I am unable to concur. It is held that the musicians who acted as leaders or contractors pursuant to a union rule requiring that some member of the orchestra should act in that capacity, were employers of the other musicians (never more than three, sometimes only one) who, with the leader, played in defendant's "Palace Gardens," described in the above opinion. An unhappy result that would seem to follow is that the leaders or contractors will not be entitled to benefits under the act. I think we should hold that all the members of the orchestra performed for defendant service that was "employment" subject to the act.
The pertinent provisions of the act are quoted in the above opinion. It is conceded that defendant was an employer as defined by section 2(h), and that the musicians performed service for wages. Section 2(i) (1). Section 2(i) (5) provides:
"Services performed by an individual for wages shall be deemed to be employment subject to this Act unless and until it is shown to the satisfaction of the Commission that —
"(A) such individual has been and will continue to be free from control or direction over the performance *Page 509 of such services, both under his contract of service and in fact; and
"(B) such service is either outside the usual course of the business for which such service is performed or that such service is performed outside of all the places of business of the enterprise for which such service is performed; and
"(C) such individual is customarily engaged in an independently established trade, occupation, profession or business."

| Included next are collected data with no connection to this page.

(* ===== verification/Registry.v ===== *)
(** * The registry: what each sub-command does to it

    The registry is the dict stored in the JSON file.  Its abstract view
    is a finite map from commands to records ([to_gmap]); the contract of
    the sub-commands on it is:
    - [rm c] deletes [c];
    - [edit old new] moves the record of [old] to [new], with its
      [launcher_path] updated;
    - [add] maps the chosen command to the new record;
    - [sync] only adds commands that were missing;
    - [list] changes nothing.
    The theorems below show that a run that finishes normally stores the
    registry the contract describes, on the ordered dict itself and on the
    abstract map, and where the code departs from the contract
    ([edit c c]). *)

From S2P Require Import Prelude PyDict PyStr PyObj Json PyPath Fs Glob Io Config Commands Main.

(** ** The contract, on the map the registry denotes *)

Abbreviation areg := (gmap string pyval).

(** [rm c] *)
Definition reg_remove (r : areg) (c : string) : areg := delete c r.

(** [add]: the chosen command gets the new record. *)
Definition reg_assign (r : areg) (c : string) (rec : pyval) : areg := <[c := rec]> r.

(** [edit old new]: the record moves from [old] to [new]. *)
Definition reg_rename (r : areg) (old new : string) (rec : pyval) : areg := <[new := rec]> (delete old r).

(** [sync]: [r'] extends [r], and what it adds are records rebuilt from
    disk, with [original_path] ["Unknown"]. *)
Definition reg_sync_extends (r r' : areg) : Prop :=
  r ⊆ r' /\
  forall k v, r !! k = None -> r' !! k = Some v -> exists n a df lp, v = app_record n a df lp "Unknown".

(** Split a successful run into the results of its steps. *)
Ltac run_inv :=
  repeat first [ io_inv_step
               | match goal with
                 | H : load_config _ = (Ok _, _) |- _ => rewrite load_config_run in H; injection H as ? <-
                 | u : unit |- _ => destruct u
                 | H : appimages_dir _ = (Ok _, _) |- _ => rewrite (proj1 (dirs_run _)) in H; injection H as <- <-
                 | H : bin_dir _ = (Ok _, _) |- _ => rewrite (proj1 (proj2 (dirs_run _))) in H; injection H as <- <-
                 | H : desktop_dir _ = (Ok _, _) |- _ => rewrite (proj1 (proj2 (proj2 (dirs_run _)))) in H; injection H as <- <-
                 | H : downloads_dir _ = (Ok _, _) |- _ => rewrite (proj2 (proj2 (proj2 (dirs_run _)))) in H; injection H as <- <-
                 | H : st_raise _ _ = (Ok _, _) |- _ => discriminate H
                 end ].

Lemma py_delitem_ok v k v' :
  py_delitem v k = inr v' -> exists d, v = PDict d /\ dict_contains d k = true /\ v' = PDict (dict_remove d k).
Proof.
  destruct v; simpl; try done. unfold dict_delitem. destruct (dict_contains d k) eqn:Hc; [|done].
  intros [= <-]. eauto.
Qed.

Lemma pyval_wf_remove d k : pyval_wf (PDict d) -> pyval_wf (PDict (dict_remove d k)).
Proof.
  rewrite !pyval_wf_dict. intros [Hwf Hv]. split; [by apply dict_remove_wf | by apply dict_remove_values].
Qed.

(** C1: a successful [rm c] of a registered [c] stores the registry
    without [c]: the dict with that entry removed, i.e. the map with [c]
    deleted. *)
Theorem remove_appimage_registry c del w w' d :
  registry w = Ok (PDict d) -> dict_contains d c = true ->
  remove_appimage c del w = (Ok tt, w') ->
  registry w' = Ok (PDict (dict_remove d c)) /\
  to_gmap (dict_remove d c) = reg_remove (to_gmap d) c.
Proof.
  intros Hreg Hc Hrun. pose proof (registry_wf _ _ Hreg) as Hwf.
  unfold remove_appimage in Hrun. run_inv. rewrite Hreg in *. simplify_eq.
  simpl in *. simplify_eq. rewrite Hc in Hrun. simpl in Hrun. run_inv.
  unfold dict_delitem in *. rewrite Hc in *. simplify_eq.
  rewrite registry_write_out. split.
  - eapply registry_after_save; [by apply pyval_wf_remove | done].
  - unfold reg_remove. apply dict_remove_refines. by apply pyval_wf_dict in Hwf as [? _].
Qed.

(** ** The dynamic operations that succeeded *)

Lemma py_getitem_ok v k x :
  py_getitem v k = inr x -> exists d, v = PDict d /\ dict_get d k = Some x.
Proof. destruct v; simpl; try done. destruct (dict_get d k) eqn:?; intros [= <-]; eauto. Qed.

Lemma py_setitem_ok v k x v' :
  py_setitem v k x = inr v' -> exists d, v = PDict d /\ v' = PDict (dict_setitem d k x).
Proof. destruct v; simpl; try done. intros [= <-]. eauto. Qed.

Lemma py_in_dict d k b : py_in k (PDict d) = inr b -> b = dict_contains d k.
Proof. by intros [= <-]. Qed.

Lemma record_path_ok v key w p w' :
  record_path v key w = (Ok p, w') ->
  w' = w /\ exists d s, v = PDict d /\ dict_get d key = Some (PStr s) /\ p = path_of_string s.
Proof.
  unfold record_path. intros H. apply io_lift_ok in H as [H ->]. split; [done|].
  destruct (py_getitem v key) as [|x] eqn:Hg; [done|]. simpl in H.
  apply py_getitem_ok in Hg as (d & -> & Hd). destruct x; simpl in H; try done.
  injection H as <-. eauto.
Qed.

Lemma pyval_wf_setitem d k x :
  pyval_wf (PDict d) -> pyval_wf x -> pyval_wf (PDict (dict_setitem d k x)).
Proof.
  rewrite !pyval_wf_dict. intros [Hwf Hv] Hx. split; [by apply dict_setitem_wf | by apply dict_setitem_values].
Qed.

Lemma pyval_wf_get d k x : pyval_wf (PDict d) -> dict_get d k = Some x -> pyval_wf x.
Proof. rewrite pyval_wf_dict. intros [_ Hv]. by apply dict_get_values. Qed.

#[export] Hint Resolve pyval_wf_setitem pyval_wf_remove : appimg.

(** Invert the dynamic operations on dicts that succeeded. *)
Ltac dyn_inv :=
  repeat match goal with
  | H : py_setitem (PDict _) _ _ = inr _ |- _ => apply py_setitem_ok in H as (? & [= <-] & ->)
  | H : py_getitem (PDict _) _ = inr _ |- _ => apply py_getitem_ok in H as (? & [= <-] & ?)
  | H : dict_get (dict_setitem _ ?k _) ?k = _ |- _ => rewrite dict_get_setitem_eq in H; simplify_eq
  end.

(** ** [edit] *)

(** The record [edit] stores: the old one with its new launcher. *)
Definition edited_record (r : dict string pyval) (lp new_command : string) : pyval :=
  PDict (dict_setitem r "launcher_path"
           (PStr (path_str (path_parent (path_of_string lp) // new_command)))).

Lemma edit_command_saved old new w w' d info :
  registry w = Ok (PDict d) -> dict_get d old = Some info ->
  edit_command old new w = (Ok tt, w') ->
  exists r lp, info = PDict r /\ dict_get r "launcher_path" = Some (PStr lp) /\
    registry w' = Ok (PDict (dict_remove (dict_setitem d new (edited_record r lp new)) old)).
Proof.
  intros Hreg Hget Hrun.
  assert (Hc : dict_contains d old = true) by (unfold dict_contains; by rewrite Hget).
  unfold edit_command in Hrun. run_inv. rewrite Hreg in *. simplify_eq.
  simpl in *. simplify_eq. rewrite Hc in Hrun. simpl in Hrun. run_inv.
  rewrite Hget in *. simplify_eq.
  match goal with H : record_path _ _ _ = _ |- _ => apply record_path_ok in H as [-> (r & lp & -> & Hlp & ->)] end.
  dyn_inv. rewrite dict_setitem_twice in *.
  exists r, lp. split_and!; [done..|]. rewrite registry_write_out.
  apply py_delitem_ok in Hrun11 as (? & [= <-] & _ & ->).
  eapply registry_after_save; [|done].
  pose proof (registry_wf _ _ Hreg) as Hwf.
  apply pyval_wf_remove, pyval_wf_setitem; [done|].
  pose proof (pyval_wf_get _ _ _ Hwf Hget) as Hr. by apply pyval_wf_setitem.
Qed.

(** C2: [edit old new] with [new <> old] renames: the registry maps [new]
    to the old record with its [launcher_path] moved next to the old
    launcher, and no longer has [old]. *)
Theorem edit_command_renames old new w w' d info :
  old <> new ->
  registry w = Ok (PDict d) -> dict_get d old = Some info ->
  edit_command old new w = (Ok tt, w') ->
  exists r lp d', info = PDict r /\ dict_get r "launcher_path" = Some (PStr lp) /\
    registry w' = Ok (PDict d') /\
    to_gmap d' = reg_rename (to_gmap d) old new (edited_record r lp new).
Proof.
  intros Hne Hreg Hget Hrun.
  destruct (edit_command_saved old new w w' d info Hreg Hget Hrun) as (r & lp & -> & Hlp & Hw').
  exists r, lp. eexists. split_and!; [done..|].
  pose proof (registry_wf _ _ Hreg) as [Hwf _]%pyval_wf_dict.
  rewrite dict_remove_refines by by apply dict_setitem_wf.
  rewrite dict_setitem_refines. unfold reg_rename. by apply delete_insert_ne.
Qed.

(** C24: [edit c c] finishes normally and loses the record: the launcher
    is rewritten in place, [config[c]] is assigned and then deleted, so
    the stored registry no longer has [c]. *)
Theorem edit_same_command_loses_record c w w' d info :
  registry w = Ok (PDict d) -> dict_get d c = Some info ->
  edit_command c c w = (Ok tt, w') ->
  registry w' = Ok (PDict (dict_remove d c)) /\ dict_contains (dict_remove d c) c = false /\
  to_gmap (dict_remove d c) = reg_remove (to_gmap d) c.
Proof.
  intros Hreg Hget Hrun.
  destruct (edit_command_saved c c w w' d info Hreg Hget Hrun) as (r & lp & -> & Hlp & Hw').
  rewrite dict_remove_setitem in Hw'. pose proof (registry_wf _ _ Hreg) as [Hwf _]%pyval_wf_dict.
  split_and!; [done | | by apply dict_remove_refines].
  unfold dict_contains. rewrite dict_get_remove by done. by rewrite decide_True.
Qed.

(** ** [sync] *)

(** Take the branch of an [if] that a successful run went through. *)
Ltac run_case :=
  match goal with
  | H : (if ?b then _ else _) _ = (Ok _, _) |- _ => destruct b eqn:?; simpl in H
  end.

(** The registry [c] extends [d]: every entry of [d] is kept, and every
    other entry is a record built by [sync] (its [original_path] is
    ["Unknown"]). *)
Definition sync_grows (d : dict string pyval) (c : pyval) : Prop :=
  exists d', c = PDict d' /\ pyval_wf c /\ to_gmap d ⊆ to_gmap d' /\
    forall k v, dict_get d k = None -> dict_get d' k = Some v ->
      exists n a df lp, v = app_record n a df lp "Unknown".

Lemma app_record_wf n a df lp o : pyval_wf (app_record n a df lp o).
Proof. apply pyval_wf_dict. split; [|repeat constructor]. vm_compute. repeat constructor; set_solver. Qed.

Lemma sync_entry_grows d bd dd c x s c' s' :
  sync_grows d c -> sync_entry bd dd c x s = (Ok c', s') -> sync_grows d c'.
Proof.
  intros (d1 & -> & Hwf & Hsub & Hnew) Hrun. unfold sync_entry in Hrun.
  run_inv; repeat (run_case; run_inv); try (eexists; by eauto).
  simpl in *. simplify_eq. dyn_inv.
  match goal with H : dict_contains _ _ = false |- _ => rename H into Hc end.
  eexists. split_and!; [done | by apply pyval_wf_setitem, app_record_wf | |].
  - rewrite dict_setitem_refines. apply insert_subseteq_r; [|done].
    apply (lookup_weaken_None _ (to_gmap d1)); [|done].
    rewrite lookup_to_gmap. unfold dict_contains in Hc. by destruct (dict_get d1 _).
  - intros k v Hk. rewrite dict_get_setitem. case_decide; [intros [= <-]; eauto | by apply Hnew].
Qed.

(** C4: [sync] never changes or removes an entry: the stored registry
    extends the old one, and every entry it adds is a record it built
    with [original_path] ["Unknown"]. *)
Theorem sync_appimages_only_adds w w' d :
  registry w = Ok (PDict d) -> sync_appimages w = (Ok tt, w') ->
  exists d', registry w' = Ok (PDict d') /\ reg_sync_extends (to_gmap d) (to_gmap d').
Proof.
  intros Hreg Hrun. unfold sync_appimages in Hrun. run_inv. rewrite Hreg in *. simplify_eq.
  match goal with H : st_foldl _ _ _ _ = _ |- _ =>
    apply (st_foldl_inv (sync_grows d)) in H as (d' & -> & Hwf & Hsub & Hnew) end.
  - exists d'. split; [rewrite registry_write_out; by eapply registry_after_save|].
    split; [done|]. intros k v. rewrite !lookup_to_gmap. apply Hnew.
  - intros ??????. by apply sync_entry_grows.
  - exists d. split_and!; [done | by eapply registry_wf | done | by intros ?? ->].
Qed.

(** ** [add] *)

(** C3: a successful [add] stores the old registry with one command
    assigned: a record whose [launcher_path] is that command in
    [~/.local/bin] and whose [desktop_file] is the entry named after the
    application; an existing record of that command is replaced. *)
Theorem add_appimage_registry args w w' d :
  registry w = Ok (PDict d) -> add_appimage args w = (Ok tt, w') ->
  exists cmd name newp orig,
    let r := app_record name newp (path_str (desktop_path (w_env w) // (name +:+ ".desktop")))
                        (path_str (bin_path (w_env w) // cmd)) orig in
    registry w' = Ok (PDict (dict_setitem d cmd r)) /\
    to_gmap (dict_setitem d cmd r) = reg_assign (to_gmap d) cmd r.
Proof.
  intros Hreg Hrun. pose proof (registry_wf _ _ Hreg) as Hwf.
  unfold add_appimage in Hrun. run_inv. rewrite Hreg in *. simplify_eq.
  repeat (run_case; run_inv). simplify_eq.
  match goal with H : save_config _ _ = _ |- _ =>
    apply registry_after_save in H; [|by apply pyval_wf_setitem, app_record_wf] end.
  env_inv. env_norm w.
  eexists _, _, _, _. rewrite !registry_write_out. split; [eassumption | apply dict_setitem_refines].
Qed.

Similar provisions are found in the unemployment compensation laws of many of the states, and have been considered by the courts in Washington Recorder Pub. Co. v. Ernst, 199 Wash. 176,91 P.2d 718, 124 A.L.R. 667; Wisconsin Bridge Iron Co. v. Ramsay, 233 Wis. 467, 290 N.W. 199; Hill Hotel Co. v. Kinney (Neb.) 295 N.W. 397; Industrial Comm. v. Northwestern Mut. L. Ins. Co., 103 Colo. 550, 88 P.2d 560; Globe Grain Milling Co. v. Ind. Comm., 98 Utah 36, 91 P.2d 512, 97 P.2d 582; Singer Sewing Mach. Co. v. Comp. Comm. (Ore.) 103 P.2d 708; Unemployment Comp. Comm. v. Jefferson, 215 N.C. 479,2 S.E.2d 584; Young v. Bureau of Unemp. Comp. (Ga.App.) 10 S.E. 412; Schomp v. Fuller Brush Co., 124 N.J.L. 487, 12 A.2d 702; McKinley v. R.L. Payne Son Lbr. Co. (Ark.) 143 S.W.2d 38, and (under the Illinois law) In re Mid America Co., 31 F. Supp. 601.
The cited Washington and Nebraska cases hold, as stated in Washington Recorder Publishing Co. v. Ernst, supra, and quoted with approval in Hill Hotel Co. v. Kinney, supra, that: "In drafting the statute the legislators attempted to codify the common law. They intended that the common law test of employment relationship should likewise be the test under the Unemployment Compensation Act." Perhaps Wisconsin Bridge Iron Co. v. Ramsay, supra, a case difficult to summarize, supports this view. *Page 510
The other cases cited above, in construing acts containing provisions like sections 2(i) (1) and 2(i) (5) of our act, hold, in effect, that the statute itself contains a complete definition of "employment" as used in the act, and that an employer of individuals who perform service for wages must make the required contributions unless it is shown that the conditions set forth in subsections (A) (B) and (C) existed. The burden of proof is on the employer who resists payment, and the issue is not whether the employed individuals were independent contractors under general law, or whether the common law relation of master and servant existed, but whether the service performed was "employment" as defined by the statutes.
This disagreement in the cases construing similar statutes in other jurisdictions is noted in the majority opinion without deciding which view is supported by the better reasons. It is held that the evidence was sufficient to support a finding not only that the leaders or contractors were independent contractors under general law, but also that all the conditions set forth in subdivisions (A) (B) and (C), supra, existed.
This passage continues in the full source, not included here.